[Stored data entries]
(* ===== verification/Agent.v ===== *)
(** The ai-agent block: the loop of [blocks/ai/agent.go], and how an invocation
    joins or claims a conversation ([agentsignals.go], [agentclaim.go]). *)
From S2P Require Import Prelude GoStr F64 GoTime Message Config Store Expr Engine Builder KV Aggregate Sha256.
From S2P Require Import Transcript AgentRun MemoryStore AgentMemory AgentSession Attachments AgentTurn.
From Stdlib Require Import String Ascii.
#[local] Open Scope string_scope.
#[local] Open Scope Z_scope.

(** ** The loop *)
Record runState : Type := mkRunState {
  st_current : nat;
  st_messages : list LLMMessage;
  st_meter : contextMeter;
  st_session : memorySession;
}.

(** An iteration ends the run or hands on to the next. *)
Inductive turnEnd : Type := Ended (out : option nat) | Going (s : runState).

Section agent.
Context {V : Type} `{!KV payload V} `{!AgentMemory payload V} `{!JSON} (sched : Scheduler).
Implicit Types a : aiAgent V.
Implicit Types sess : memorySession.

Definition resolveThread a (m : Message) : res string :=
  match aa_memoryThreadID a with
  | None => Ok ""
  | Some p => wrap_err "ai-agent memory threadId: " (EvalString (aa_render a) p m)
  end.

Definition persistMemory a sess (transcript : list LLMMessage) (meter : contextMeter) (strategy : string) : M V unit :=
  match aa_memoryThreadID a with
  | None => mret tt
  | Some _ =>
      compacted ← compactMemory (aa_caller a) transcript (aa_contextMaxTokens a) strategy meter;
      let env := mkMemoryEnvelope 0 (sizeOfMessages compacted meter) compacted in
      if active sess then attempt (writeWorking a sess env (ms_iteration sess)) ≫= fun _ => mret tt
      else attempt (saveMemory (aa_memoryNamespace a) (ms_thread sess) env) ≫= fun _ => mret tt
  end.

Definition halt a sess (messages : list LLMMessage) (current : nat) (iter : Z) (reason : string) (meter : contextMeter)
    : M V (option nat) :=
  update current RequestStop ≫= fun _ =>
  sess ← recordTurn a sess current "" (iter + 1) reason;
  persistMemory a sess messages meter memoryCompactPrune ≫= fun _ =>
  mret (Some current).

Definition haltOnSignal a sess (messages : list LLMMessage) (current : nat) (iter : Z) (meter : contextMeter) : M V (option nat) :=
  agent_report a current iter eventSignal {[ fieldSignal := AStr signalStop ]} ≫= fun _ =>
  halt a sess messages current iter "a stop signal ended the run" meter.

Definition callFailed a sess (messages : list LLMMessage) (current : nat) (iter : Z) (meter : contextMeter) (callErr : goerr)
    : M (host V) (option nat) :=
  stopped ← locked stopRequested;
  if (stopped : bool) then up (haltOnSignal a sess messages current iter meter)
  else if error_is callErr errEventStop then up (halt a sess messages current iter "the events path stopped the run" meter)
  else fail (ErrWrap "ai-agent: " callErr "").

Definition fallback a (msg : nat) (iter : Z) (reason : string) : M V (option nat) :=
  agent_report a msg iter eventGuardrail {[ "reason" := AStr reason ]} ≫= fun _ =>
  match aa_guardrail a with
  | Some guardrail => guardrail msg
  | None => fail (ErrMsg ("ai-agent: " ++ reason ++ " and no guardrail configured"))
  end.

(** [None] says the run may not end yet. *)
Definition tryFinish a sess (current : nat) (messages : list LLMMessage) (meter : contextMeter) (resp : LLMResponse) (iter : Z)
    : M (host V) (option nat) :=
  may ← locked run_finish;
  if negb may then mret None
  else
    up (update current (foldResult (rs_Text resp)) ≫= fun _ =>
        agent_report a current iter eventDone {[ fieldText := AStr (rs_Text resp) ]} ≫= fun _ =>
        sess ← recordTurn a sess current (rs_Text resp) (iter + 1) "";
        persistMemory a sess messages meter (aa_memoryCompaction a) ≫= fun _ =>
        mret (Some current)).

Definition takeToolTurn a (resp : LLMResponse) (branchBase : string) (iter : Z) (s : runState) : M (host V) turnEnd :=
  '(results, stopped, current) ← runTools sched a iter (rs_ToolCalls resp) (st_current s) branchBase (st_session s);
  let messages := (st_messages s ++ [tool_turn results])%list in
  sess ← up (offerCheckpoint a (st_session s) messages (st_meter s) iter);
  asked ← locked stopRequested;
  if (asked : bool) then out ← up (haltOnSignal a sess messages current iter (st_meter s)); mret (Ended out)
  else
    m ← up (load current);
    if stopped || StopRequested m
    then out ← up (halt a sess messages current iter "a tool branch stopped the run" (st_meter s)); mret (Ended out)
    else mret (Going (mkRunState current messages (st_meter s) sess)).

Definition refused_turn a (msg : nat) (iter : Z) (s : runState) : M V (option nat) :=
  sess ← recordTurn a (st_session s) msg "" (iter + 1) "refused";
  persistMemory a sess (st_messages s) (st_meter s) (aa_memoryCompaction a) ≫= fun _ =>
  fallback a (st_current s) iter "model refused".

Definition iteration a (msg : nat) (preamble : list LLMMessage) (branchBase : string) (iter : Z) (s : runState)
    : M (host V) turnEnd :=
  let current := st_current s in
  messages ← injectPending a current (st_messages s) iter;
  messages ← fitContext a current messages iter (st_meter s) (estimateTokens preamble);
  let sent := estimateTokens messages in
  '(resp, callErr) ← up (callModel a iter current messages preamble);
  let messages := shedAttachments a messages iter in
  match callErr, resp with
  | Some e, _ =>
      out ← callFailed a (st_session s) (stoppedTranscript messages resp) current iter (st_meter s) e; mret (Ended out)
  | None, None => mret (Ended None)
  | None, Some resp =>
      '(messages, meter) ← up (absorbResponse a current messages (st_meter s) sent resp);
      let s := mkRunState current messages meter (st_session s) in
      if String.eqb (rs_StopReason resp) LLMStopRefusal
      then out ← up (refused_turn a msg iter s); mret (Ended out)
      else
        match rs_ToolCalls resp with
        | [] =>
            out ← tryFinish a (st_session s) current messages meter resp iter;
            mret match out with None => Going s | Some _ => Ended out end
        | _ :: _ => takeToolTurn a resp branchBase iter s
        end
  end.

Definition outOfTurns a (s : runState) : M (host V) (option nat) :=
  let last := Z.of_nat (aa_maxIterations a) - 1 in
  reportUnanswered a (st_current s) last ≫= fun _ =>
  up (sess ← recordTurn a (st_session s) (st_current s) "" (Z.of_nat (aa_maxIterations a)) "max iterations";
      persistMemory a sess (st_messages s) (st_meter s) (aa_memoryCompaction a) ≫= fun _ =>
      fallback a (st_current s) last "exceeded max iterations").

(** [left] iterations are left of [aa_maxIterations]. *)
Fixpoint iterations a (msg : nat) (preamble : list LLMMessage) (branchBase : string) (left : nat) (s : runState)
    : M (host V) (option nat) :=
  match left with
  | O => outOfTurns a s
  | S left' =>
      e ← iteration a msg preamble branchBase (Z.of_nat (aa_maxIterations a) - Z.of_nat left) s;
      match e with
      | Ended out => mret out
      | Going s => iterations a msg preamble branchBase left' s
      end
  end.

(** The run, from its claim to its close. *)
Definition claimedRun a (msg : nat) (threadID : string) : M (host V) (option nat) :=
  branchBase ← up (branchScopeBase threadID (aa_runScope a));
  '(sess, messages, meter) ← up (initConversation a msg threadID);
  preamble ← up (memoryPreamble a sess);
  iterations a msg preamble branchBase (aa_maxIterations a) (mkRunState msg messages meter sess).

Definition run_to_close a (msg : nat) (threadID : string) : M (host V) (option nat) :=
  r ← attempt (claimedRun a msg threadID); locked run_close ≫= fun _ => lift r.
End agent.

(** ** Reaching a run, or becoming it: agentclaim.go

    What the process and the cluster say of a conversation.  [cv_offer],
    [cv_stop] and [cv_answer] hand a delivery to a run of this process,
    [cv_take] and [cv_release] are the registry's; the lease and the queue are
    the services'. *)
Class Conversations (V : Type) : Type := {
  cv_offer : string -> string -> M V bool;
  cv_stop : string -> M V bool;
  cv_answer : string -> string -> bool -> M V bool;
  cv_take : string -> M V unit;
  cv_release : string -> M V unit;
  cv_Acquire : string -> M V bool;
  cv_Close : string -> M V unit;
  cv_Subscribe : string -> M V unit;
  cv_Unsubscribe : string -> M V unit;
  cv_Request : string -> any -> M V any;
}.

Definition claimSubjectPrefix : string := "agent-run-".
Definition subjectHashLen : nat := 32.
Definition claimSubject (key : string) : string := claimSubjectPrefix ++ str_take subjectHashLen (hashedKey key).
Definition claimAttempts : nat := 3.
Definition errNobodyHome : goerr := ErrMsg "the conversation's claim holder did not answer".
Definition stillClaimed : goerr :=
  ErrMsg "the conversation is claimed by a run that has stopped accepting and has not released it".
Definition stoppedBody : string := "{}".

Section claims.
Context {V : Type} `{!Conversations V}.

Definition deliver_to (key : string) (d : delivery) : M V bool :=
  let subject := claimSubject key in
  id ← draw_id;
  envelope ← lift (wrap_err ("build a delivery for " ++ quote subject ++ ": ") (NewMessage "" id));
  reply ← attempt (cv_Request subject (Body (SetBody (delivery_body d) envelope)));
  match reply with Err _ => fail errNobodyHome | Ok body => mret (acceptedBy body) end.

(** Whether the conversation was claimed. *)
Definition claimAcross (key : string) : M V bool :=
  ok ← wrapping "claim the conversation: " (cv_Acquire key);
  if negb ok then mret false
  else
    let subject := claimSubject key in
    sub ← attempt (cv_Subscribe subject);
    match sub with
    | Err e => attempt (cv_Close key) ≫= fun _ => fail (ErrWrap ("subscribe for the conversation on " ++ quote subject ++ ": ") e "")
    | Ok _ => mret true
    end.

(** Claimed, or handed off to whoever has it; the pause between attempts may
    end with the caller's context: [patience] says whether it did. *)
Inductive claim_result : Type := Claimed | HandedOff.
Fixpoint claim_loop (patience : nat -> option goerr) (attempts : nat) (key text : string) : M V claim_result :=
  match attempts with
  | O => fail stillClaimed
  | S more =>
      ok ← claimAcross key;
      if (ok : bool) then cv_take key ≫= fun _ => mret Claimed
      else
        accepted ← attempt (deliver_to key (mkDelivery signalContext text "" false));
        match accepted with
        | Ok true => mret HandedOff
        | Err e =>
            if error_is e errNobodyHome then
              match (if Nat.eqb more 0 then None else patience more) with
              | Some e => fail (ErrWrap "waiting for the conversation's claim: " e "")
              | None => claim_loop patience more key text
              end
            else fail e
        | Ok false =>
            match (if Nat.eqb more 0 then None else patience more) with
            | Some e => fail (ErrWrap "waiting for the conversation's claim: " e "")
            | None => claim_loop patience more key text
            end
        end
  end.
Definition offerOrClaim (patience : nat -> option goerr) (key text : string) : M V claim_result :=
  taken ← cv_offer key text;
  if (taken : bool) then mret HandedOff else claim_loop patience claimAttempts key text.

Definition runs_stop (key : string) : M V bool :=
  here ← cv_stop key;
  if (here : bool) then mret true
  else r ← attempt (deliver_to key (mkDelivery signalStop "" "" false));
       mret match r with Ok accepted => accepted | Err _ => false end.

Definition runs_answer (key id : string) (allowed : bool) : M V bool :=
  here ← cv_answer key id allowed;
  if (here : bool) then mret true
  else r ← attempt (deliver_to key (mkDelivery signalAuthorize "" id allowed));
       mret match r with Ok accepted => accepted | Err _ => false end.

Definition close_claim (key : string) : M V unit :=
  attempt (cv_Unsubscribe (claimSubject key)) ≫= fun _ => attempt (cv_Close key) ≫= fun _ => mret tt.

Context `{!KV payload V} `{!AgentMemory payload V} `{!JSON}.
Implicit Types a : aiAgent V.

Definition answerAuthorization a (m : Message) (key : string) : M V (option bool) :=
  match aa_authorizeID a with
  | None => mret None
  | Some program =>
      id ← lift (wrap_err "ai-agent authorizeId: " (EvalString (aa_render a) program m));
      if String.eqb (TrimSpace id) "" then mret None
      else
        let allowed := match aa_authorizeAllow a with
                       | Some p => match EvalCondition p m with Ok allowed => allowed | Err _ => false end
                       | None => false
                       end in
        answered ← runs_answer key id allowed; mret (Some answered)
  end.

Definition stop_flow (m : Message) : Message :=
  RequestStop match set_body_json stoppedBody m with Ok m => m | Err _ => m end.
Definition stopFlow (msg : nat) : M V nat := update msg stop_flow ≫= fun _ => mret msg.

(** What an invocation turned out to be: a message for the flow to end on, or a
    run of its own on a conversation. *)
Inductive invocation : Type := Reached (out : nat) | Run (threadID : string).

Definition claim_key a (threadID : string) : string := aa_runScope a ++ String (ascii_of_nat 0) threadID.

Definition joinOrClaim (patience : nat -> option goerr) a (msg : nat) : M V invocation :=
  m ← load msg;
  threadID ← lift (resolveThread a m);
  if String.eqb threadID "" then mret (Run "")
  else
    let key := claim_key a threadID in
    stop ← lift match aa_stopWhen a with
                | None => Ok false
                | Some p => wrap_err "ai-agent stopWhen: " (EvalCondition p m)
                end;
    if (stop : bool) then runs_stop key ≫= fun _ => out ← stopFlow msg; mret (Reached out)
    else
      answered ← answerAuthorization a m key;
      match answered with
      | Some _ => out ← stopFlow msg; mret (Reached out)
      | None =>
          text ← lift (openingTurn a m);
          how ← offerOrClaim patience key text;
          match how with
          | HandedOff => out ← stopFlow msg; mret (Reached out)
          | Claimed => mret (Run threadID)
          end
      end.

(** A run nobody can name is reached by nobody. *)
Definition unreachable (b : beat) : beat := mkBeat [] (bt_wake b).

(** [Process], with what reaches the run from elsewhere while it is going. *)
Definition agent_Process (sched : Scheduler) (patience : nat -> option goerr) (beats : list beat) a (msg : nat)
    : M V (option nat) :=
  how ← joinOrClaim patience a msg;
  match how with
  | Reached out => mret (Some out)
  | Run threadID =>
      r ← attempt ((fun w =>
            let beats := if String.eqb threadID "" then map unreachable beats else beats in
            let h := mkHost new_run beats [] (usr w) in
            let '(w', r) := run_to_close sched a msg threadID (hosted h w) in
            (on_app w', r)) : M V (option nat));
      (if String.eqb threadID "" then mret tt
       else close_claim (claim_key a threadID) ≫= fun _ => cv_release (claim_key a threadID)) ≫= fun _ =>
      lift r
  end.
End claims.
--
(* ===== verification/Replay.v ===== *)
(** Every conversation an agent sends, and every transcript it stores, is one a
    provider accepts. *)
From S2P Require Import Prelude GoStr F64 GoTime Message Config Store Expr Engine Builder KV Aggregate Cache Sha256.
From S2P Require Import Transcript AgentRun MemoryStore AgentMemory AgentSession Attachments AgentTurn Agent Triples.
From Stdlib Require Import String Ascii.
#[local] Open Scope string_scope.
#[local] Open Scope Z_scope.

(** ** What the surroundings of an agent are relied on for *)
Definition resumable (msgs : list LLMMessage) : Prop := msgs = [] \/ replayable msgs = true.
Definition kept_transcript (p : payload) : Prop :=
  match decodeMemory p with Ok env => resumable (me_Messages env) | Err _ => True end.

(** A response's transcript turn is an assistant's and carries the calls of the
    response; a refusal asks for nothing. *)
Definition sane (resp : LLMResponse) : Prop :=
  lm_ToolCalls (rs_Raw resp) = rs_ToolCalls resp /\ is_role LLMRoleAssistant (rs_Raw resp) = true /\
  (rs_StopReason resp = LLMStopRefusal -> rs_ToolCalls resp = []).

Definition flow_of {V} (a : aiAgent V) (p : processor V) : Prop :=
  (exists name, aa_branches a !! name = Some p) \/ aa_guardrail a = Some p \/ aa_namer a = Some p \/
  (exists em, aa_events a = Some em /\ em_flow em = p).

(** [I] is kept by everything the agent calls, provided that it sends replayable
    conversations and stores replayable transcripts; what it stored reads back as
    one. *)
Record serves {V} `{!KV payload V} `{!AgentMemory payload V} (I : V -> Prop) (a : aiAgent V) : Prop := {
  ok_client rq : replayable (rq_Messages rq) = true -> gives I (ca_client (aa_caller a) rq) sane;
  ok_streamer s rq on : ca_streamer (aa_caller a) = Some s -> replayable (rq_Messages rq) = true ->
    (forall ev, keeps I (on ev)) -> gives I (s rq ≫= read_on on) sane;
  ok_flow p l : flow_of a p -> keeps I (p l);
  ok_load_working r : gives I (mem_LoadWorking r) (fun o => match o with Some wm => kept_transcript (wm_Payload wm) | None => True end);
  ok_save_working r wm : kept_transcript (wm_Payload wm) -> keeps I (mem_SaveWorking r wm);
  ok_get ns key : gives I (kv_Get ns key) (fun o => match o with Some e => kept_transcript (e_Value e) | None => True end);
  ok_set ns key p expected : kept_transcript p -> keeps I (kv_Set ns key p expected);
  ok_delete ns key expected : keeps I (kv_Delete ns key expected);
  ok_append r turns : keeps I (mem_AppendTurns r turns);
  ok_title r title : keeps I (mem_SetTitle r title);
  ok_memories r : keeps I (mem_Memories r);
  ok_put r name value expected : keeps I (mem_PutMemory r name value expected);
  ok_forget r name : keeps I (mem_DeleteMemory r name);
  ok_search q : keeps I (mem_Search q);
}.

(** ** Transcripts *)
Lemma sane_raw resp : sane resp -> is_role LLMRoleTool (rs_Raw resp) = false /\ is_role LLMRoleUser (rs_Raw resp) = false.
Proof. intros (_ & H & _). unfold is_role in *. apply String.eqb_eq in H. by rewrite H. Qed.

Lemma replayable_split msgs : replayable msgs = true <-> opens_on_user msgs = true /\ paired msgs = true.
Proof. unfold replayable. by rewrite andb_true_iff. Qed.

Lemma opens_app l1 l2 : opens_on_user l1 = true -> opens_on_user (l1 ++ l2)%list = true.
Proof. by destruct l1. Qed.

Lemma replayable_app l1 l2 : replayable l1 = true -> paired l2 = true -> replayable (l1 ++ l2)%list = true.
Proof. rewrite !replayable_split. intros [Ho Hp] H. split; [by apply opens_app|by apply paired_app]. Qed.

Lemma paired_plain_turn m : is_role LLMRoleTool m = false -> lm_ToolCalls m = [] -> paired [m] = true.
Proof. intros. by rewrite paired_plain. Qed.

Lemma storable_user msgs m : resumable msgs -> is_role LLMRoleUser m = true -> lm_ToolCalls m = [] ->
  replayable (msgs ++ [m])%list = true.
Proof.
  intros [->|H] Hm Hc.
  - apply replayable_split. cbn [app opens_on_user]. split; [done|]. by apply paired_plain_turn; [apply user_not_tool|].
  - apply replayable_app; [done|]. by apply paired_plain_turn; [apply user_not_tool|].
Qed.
* * *
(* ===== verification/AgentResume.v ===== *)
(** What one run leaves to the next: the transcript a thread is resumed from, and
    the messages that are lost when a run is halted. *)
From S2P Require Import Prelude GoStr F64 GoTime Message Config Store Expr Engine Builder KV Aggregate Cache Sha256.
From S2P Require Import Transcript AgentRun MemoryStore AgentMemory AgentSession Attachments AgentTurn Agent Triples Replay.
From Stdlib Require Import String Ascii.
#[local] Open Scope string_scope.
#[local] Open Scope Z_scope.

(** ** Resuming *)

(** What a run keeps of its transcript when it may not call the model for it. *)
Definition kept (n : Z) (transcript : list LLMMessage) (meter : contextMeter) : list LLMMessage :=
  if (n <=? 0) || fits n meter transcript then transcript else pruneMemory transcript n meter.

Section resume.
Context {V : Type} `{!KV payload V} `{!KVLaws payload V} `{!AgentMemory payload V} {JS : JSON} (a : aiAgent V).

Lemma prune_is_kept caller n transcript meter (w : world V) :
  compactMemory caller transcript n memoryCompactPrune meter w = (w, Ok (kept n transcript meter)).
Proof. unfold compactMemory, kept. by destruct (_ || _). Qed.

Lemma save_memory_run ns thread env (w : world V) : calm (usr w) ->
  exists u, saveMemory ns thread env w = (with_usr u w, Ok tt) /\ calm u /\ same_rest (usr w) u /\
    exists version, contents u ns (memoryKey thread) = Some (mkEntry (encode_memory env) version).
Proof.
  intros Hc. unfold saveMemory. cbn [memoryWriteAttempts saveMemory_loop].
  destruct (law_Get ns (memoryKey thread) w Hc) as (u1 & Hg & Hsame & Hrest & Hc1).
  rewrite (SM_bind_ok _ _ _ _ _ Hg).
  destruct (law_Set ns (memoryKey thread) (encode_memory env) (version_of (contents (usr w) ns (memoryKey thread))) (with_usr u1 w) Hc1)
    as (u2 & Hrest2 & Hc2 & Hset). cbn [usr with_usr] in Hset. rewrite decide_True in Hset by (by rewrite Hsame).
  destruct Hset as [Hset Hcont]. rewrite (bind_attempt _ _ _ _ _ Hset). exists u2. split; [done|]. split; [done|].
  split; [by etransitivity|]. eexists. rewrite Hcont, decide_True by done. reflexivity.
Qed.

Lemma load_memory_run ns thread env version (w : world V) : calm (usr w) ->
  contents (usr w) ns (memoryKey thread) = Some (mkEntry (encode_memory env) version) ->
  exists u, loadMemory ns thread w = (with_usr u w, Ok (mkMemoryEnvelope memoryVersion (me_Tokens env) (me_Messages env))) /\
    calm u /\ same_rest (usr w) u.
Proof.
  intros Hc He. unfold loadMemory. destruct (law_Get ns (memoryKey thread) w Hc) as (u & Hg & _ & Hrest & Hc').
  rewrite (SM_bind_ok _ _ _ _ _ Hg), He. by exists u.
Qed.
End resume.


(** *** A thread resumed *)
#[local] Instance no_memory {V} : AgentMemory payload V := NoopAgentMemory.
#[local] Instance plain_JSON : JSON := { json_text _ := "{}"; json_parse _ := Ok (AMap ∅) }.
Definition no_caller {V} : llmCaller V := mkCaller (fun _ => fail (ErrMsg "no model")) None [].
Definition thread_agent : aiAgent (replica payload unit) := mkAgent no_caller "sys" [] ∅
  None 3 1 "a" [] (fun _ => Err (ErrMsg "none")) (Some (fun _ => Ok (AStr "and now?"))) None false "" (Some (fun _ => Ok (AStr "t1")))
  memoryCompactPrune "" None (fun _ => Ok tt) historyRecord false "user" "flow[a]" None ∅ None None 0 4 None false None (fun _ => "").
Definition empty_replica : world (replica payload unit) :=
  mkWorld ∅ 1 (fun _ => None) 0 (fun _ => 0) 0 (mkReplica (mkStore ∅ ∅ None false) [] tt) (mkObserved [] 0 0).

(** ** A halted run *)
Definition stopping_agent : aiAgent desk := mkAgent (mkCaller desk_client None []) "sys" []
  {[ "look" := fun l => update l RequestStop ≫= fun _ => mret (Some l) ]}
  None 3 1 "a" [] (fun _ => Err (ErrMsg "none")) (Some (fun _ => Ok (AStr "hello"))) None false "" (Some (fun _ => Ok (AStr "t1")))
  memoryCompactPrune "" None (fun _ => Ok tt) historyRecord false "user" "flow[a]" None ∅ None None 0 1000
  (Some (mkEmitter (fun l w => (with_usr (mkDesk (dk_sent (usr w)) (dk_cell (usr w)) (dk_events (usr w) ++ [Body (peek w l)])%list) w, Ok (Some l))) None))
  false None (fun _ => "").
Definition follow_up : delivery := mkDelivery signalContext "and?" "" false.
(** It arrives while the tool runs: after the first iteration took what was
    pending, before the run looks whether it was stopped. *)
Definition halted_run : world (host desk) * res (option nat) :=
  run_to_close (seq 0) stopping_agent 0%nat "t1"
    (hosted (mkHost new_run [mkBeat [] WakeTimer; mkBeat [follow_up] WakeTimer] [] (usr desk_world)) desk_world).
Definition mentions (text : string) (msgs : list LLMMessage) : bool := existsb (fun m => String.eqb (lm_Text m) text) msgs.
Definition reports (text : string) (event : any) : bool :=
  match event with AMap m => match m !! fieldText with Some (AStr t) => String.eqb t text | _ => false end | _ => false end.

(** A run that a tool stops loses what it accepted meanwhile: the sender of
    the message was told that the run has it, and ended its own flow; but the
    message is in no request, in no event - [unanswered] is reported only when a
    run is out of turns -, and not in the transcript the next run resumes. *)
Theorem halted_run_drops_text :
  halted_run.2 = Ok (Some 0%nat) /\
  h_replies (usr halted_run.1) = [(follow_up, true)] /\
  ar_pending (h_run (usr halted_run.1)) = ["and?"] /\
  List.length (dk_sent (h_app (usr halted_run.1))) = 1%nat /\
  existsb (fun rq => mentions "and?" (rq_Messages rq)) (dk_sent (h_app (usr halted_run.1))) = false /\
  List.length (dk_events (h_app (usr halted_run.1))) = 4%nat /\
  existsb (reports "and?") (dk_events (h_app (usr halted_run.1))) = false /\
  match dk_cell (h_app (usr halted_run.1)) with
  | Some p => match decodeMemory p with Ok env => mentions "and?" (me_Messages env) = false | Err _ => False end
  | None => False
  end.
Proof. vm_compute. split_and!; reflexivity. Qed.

Your instructions
Which lines in the records above contain the word "last"? Copy each one.

Solution to this problem
  let last := Z.of_nat (aa_maxIterations a) - 1 in
  reportUnanswered a (st_current s) last ≫= fun _ =>
      fallback a (st_current s) last "exceeded max iterations").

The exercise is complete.